Collected data:
(** A failed attachment restores; a successful one holds exactly the session's
    resources on top, under the next generation. *)
Definition attached (base : list Resource) (state : InterfaceState) (self : AttachmentTransaction W)
    (out : AttachmentTransaction W * result AttachmentError AttachmentSession) : Prop :=
  match out with
  | (self', Ok session) =>
      held (at_ports self') ≡ₚ session_resources session ++ base ∧
      at_generation self' = next_generation self ∧ as_generation session = next_generation self ∧
      as_state session = state ∧ or_generation (as_ownership session) = next_generation self
  | (self', Err error) =>
      restored base (at_ports self') (ae_cleanup_evidence error) ∧
      at_generation self' = at_generation self
  end.

(** Observation was activated last: the interface configuration was published in
    a world that already held every resource of the session. *)
Definition activated_last (base : list Resource)
    (out : AttachmentTransaction W * result AttachmentError AttachmentSession) : Prop :=
  match out with
  | (self', Ok session) =>
      ∃ w, held w ≡ₚ session_resources session ++ base ∧
           publish_iface_config w (as_loaded session) (or_ifindex (as_ownership session))
             (as_generation session) = (at_ports self', Ok tt)
  | (_, Err _) => True
  end.
End outcomes.

Section proofs.
Context {W : Type} `{AttachPortsSpec W}.

(** During a cleanup the world holds what was there before, what is still to be
    released, and one retained resource for each piece of evidence. *)
Definition cleaning (all base pending : list Resource) (st : W * list string) : Prop :=
  ∃ leaked, held st.1 ≡ₚ leaked ++ pending ++ base ∧ length leaked = length st.2 ∧ leaked ++ pending ⊆+ all.

Lemma cleaning_start base pending w : held w ≡ₚ pending ++ base → cleaning pending base pending (w, []).
Proof. intros Hw. by exists []. Qed.

Lemma cleaning_step all base pending r st name call :
  (∀ w, releases held w (call w) r) →
  cleaning all base (r :: pending) st → cleaning all base pending (cleanup_step st name call).
Proof.
  intros Hr (leaked & Hw & Hl & Hall). destruct st as [w ev]. cbn [fst snd] in *. unfold cleanup_step.
  assert (r ∈ held w) as Hin by (rewrite Hw; set_solver). specialize (Hr w Hin).
  cbn [fst snd]. destruct (call w) as [w' [u|e]]; cbn [fst snd collect_cleanup].
  - exists leaked. cbn [fst snd]. split_and!; [|done|].
    + apply (Permutation_cons_inv (a := r)). by rewrite <-Hr, Hw, Permutation_middle.
    + etrans; [|exact Hall]. rewrite <-Permutation_middle. by apply submseteq_cons.
  - exists (leaked ++ [r]). cbn [fst snd]. rewrite Hr, Hw, !length_app, Hl, <-!app_assoc. by split_and!.
Qed.

Lemma cleaning_option {A} all base pending (resource : A → Resource) owned st name call :
  (∀ w a, releases held w (call w a) (resource a)) →
  cleaning all base (option_list (resource <$> owned) ++ pending) st →
  cleaning all base pending (cleanup_option st name owned call).
Proof. intros Hr Hc. destruct owned as [a|]; [|done]. by eapply cleaning_step; [intros w; apply Hr|]. Qed.

Lemma cleaning_foldl {A} all base pending (resource : A → Resource) owned st name call :
  (∀ w a, releases held w (call w a) (resource a)) →
  cleaning all base ((resource <$> owned) ++ pending) st →
  cleaning all base pending (foldl (λ st a, cleanup_step st name (λ w, call w a)) st owned).
Proof.
  intros Hr. revert st. induction owned as [|a owned IH]; intros st Hc; [done|].
  apply IH. by eapply cleaning_step; [intros w; apply Hr|].
Qed.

__What you will do__. Using only the entries above, output the line with "Proof. intros Hw. by exists []. Qed.", the line with "- exists leaked.", and all lines between them, exactly as they stand.

__Answer section__.
Proof. intros Hw. by exists []. Qed.

Lemma cleaning_step all base pending r st name call :
  (∀ w, releases held w (call w) r) →
  cleaning all base (r :: pending) st → cleaning all base pending (cleanup_step st name call).
Proof.
  intros Hr (leaked & Hw & Hl & Hall). destruct st as [w ev]. cbn [fst snd] in *. unfold cleanup_step.
  assert (r ∈ held w) as Hin by (rewrite Hw; set_solver). specialize (Hr w Hin).
  cbn [fst snd]. destruct (call w) as [w' [u|e]]; cbn [fst snd collect_cleanup].
  - exists leaked. cbn [fst snd]. split_and!; [|done|].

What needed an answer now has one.